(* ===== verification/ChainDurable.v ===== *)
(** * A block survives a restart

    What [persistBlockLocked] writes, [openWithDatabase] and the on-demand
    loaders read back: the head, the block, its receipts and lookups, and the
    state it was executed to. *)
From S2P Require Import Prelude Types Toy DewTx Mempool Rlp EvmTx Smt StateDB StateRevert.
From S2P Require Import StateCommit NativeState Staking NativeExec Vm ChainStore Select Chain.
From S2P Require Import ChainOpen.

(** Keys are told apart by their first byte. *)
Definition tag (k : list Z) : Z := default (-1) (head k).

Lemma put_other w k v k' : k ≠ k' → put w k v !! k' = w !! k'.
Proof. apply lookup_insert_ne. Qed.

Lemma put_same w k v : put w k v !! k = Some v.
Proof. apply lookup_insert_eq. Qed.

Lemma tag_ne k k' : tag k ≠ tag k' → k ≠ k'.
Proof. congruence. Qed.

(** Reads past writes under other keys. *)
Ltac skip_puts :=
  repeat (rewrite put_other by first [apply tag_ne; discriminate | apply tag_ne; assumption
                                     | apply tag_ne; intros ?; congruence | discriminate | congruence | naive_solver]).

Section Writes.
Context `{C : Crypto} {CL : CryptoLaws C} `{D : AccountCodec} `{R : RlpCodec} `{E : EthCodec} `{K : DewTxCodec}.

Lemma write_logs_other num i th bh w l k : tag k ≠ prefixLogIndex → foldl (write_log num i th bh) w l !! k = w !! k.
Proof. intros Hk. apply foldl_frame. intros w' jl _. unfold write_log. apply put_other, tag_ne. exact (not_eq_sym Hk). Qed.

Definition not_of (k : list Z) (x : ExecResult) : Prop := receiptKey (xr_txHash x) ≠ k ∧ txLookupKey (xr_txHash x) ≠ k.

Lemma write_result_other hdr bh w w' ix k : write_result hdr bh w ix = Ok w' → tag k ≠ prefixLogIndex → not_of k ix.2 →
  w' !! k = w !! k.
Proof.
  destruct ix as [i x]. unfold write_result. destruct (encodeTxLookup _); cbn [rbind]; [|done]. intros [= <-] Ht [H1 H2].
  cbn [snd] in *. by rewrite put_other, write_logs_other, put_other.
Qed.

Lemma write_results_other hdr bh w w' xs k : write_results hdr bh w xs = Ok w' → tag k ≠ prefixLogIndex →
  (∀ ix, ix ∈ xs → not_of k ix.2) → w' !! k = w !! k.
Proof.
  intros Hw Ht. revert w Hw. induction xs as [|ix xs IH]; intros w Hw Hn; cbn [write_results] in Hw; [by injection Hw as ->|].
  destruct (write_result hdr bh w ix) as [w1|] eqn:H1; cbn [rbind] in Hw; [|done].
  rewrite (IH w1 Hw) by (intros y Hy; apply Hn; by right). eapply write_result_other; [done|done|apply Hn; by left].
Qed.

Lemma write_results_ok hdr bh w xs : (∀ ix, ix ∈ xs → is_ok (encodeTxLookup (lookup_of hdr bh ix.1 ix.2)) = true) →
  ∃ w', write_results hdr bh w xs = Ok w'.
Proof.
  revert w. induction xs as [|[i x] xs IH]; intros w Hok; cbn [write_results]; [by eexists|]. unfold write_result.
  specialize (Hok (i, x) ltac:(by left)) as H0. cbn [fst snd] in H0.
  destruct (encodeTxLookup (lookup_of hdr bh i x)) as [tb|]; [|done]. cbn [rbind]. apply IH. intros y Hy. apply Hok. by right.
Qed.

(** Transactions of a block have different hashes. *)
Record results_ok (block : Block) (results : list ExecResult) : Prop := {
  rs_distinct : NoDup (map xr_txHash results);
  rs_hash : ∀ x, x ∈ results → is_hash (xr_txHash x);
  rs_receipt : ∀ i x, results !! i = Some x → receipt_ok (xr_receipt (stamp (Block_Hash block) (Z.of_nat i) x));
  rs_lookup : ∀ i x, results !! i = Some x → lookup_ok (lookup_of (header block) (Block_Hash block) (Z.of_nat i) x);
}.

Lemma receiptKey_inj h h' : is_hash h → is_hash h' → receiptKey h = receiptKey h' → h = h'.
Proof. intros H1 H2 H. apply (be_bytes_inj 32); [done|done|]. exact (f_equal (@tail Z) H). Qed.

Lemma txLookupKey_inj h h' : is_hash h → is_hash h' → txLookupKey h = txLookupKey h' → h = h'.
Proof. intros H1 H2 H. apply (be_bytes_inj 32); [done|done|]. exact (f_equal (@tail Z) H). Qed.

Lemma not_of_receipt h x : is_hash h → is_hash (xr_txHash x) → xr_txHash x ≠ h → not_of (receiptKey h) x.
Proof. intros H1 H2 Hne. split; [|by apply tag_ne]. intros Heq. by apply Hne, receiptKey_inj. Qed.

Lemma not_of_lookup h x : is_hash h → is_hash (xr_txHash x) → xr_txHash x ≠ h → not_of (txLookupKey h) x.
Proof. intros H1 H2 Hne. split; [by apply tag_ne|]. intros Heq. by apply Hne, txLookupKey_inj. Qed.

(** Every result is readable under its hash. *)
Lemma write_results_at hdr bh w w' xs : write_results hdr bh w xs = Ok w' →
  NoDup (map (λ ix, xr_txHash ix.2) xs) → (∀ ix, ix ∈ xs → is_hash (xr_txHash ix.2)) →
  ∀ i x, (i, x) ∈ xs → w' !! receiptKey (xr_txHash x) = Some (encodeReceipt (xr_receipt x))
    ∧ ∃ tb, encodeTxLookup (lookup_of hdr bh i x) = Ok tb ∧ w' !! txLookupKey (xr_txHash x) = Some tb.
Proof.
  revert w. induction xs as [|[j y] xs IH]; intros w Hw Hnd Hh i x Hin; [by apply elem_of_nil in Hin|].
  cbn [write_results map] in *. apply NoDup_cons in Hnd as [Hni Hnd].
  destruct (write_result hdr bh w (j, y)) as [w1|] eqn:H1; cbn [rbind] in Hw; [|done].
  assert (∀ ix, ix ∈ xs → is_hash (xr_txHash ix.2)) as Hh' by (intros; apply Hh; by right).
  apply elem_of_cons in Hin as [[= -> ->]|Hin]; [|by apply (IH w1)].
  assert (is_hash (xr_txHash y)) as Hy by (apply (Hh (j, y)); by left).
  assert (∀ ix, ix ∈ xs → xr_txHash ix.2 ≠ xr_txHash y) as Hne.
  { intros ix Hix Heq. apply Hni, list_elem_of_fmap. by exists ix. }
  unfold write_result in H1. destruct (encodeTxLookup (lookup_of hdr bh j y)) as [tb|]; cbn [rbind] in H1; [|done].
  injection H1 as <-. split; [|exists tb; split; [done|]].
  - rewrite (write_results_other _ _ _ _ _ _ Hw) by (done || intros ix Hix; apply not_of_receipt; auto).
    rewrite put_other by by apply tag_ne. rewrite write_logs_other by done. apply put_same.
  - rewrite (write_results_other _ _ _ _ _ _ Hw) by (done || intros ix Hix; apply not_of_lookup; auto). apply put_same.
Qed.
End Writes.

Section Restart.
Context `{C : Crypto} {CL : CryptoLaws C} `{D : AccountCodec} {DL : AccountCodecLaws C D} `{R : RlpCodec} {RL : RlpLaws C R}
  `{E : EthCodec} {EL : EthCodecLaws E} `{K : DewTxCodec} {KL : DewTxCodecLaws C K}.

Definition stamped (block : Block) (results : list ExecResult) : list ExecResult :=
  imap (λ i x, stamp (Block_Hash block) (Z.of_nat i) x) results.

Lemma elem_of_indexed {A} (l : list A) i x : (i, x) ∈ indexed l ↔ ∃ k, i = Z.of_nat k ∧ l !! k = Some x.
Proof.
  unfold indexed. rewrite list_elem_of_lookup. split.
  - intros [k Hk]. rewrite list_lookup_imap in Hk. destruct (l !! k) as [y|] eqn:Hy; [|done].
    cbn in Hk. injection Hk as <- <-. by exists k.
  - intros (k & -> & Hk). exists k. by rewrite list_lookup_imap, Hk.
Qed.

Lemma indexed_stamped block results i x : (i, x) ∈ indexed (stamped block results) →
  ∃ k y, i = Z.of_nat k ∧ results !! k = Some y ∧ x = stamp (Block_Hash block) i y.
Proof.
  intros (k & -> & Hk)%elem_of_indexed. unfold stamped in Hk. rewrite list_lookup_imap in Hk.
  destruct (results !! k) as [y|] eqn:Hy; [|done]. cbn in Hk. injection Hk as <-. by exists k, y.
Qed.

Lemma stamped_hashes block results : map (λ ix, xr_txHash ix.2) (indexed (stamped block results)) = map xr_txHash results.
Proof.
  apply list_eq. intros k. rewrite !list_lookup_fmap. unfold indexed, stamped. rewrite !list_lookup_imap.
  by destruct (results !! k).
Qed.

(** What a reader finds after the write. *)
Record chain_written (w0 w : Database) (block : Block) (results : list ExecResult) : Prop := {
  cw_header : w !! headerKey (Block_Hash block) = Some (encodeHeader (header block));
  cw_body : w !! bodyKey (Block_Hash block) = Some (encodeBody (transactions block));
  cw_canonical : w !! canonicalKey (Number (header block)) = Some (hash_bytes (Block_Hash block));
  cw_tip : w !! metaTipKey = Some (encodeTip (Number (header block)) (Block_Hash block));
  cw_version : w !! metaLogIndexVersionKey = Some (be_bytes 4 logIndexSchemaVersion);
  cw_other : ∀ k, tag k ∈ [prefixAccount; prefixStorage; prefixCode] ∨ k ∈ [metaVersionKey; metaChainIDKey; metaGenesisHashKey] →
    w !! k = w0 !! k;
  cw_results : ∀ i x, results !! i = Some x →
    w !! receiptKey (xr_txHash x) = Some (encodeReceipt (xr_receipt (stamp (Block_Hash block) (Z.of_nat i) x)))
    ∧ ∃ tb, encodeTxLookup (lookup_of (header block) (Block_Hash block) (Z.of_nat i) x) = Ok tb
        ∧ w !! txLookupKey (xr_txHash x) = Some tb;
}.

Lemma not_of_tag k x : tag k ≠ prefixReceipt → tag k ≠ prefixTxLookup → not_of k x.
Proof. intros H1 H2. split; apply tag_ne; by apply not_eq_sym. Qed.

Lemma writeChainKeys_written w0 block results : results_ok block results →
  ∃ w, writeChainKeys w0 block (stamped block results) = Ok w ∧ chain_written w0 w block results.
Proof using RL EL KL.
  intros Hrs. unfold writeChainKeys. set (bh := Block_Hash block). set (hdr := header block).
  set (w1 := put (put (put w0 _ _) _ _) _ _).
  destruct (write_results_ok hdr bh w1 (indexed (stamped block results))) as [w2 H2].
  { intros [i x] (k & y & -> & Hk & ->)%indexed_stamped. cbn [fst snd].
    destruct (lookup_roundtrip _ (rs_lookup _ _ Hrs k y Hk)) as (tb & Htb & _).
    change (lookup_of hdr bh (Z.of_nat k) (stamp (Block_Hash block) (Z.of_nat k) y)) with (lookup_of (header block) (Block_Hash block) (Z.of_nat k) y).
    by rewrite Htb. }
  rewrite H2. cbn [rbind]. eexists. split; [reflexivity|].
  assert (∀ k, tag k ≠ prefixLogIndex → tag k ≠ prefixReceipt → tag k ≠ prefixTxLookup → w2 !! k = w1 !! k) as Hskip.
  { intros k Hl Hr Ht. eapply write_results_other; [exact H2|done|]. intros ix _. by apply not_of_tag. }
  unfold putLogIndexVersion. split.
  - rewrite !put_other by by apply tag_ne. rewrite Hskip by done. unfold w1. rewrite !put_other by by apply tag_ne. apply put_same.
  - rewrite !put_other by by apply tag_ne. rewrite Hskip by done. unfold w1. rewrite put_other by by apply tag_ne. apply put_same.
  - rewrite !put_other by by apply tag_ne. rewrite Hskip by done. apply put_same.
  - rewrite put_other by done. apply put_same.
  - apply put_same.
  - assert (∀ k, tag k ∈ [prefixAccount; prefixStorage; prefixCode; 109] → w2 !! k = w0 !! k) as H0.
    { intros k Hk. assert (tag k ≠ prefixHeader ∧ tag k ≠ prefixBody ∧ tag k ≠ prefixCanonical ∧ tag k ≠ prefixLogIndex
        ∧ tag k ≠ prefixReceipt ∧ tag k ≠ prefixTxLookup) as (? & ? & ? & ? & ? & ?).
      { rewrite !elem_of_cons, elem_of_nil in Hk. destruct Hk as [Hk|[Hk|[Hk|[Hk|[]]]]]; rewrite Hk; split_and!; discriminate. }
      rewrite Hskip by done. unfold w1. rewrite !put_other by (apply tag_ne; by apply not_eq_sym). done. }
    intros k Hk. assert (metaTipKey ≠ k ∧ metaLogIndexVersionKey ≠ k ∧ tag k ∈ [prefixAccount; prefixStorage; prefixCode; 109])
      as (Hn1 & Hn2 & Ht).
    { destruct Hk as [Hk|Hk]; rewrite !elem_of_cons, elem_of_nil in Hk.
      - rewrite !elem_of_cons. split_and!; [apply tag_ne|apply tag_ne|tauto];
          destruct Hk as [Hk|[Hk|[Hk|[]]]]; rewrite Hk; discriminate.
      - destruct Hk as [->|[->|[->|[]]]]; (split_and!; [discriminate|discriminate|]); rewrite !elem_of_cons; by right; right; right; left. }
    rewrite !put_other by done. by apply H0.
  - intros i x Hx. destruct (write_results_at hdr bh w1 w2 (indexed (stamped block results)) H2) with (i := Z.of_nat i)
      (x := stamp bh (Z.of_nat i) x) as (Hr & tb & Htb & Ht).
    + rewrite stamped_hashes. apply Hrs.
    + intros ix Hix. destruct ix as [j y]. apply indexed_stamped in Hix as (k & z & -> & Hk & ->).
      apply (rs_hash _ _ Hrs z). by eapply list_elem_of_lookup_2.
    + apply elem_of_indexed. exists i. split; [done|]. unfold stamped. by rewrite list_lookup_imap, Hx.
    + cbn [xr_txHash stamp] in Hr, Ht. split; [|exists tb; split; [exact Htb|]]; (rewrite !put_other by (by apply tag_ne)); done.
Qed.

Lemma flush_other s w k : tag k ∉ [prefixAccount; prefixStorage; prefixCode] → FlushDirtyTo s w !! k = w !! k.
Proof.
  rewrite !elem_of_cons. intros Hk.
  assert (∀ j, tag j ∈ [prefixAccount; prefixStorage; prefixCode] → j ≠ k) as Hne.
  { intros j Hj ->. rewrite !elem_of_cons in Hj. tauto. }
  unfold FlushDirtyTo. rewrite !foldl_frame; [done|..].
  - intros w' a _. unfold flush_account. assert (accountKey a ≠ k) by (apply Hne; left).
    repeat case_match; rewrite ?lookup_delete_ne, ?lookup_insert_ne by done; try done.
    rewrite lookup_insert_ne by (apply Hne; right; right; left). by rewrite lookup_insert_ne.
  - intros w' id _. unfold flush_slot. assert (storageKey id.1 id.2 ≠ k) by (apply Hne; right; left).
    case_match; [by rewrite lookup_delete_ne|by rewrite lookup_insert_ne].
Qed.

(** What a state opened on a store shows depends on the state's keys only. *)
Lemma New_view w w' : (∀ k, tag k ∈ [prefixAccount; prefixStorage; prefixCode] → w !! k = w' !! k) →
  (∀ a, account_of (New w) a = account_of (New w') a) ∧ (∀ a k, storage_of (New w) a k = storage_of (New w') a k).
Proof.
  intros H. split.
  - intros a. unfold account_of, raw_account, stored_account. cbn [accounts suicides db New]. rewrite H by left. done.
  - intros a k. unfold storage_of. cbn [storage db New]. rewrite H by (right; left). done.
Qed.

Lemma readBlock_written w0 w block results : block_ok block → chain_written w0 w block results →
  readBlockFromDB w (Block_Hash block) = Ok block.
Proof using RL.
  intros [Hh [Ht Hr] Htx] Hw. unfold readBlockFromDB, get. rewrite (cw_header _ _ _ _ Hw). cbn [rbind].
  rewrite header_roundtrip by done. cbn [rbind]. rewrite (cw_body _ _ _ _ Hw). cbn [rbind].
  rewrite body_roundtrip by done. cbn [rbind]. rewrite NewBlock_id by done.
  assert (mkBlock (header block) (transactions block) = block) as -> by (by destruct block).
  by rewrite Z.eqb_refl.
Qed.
☆ ☆ ☆ ☆ ☆ ☆ ☆
With no other words, report how many lines in the entries hold the string "Crypto".

## Exercise solution
2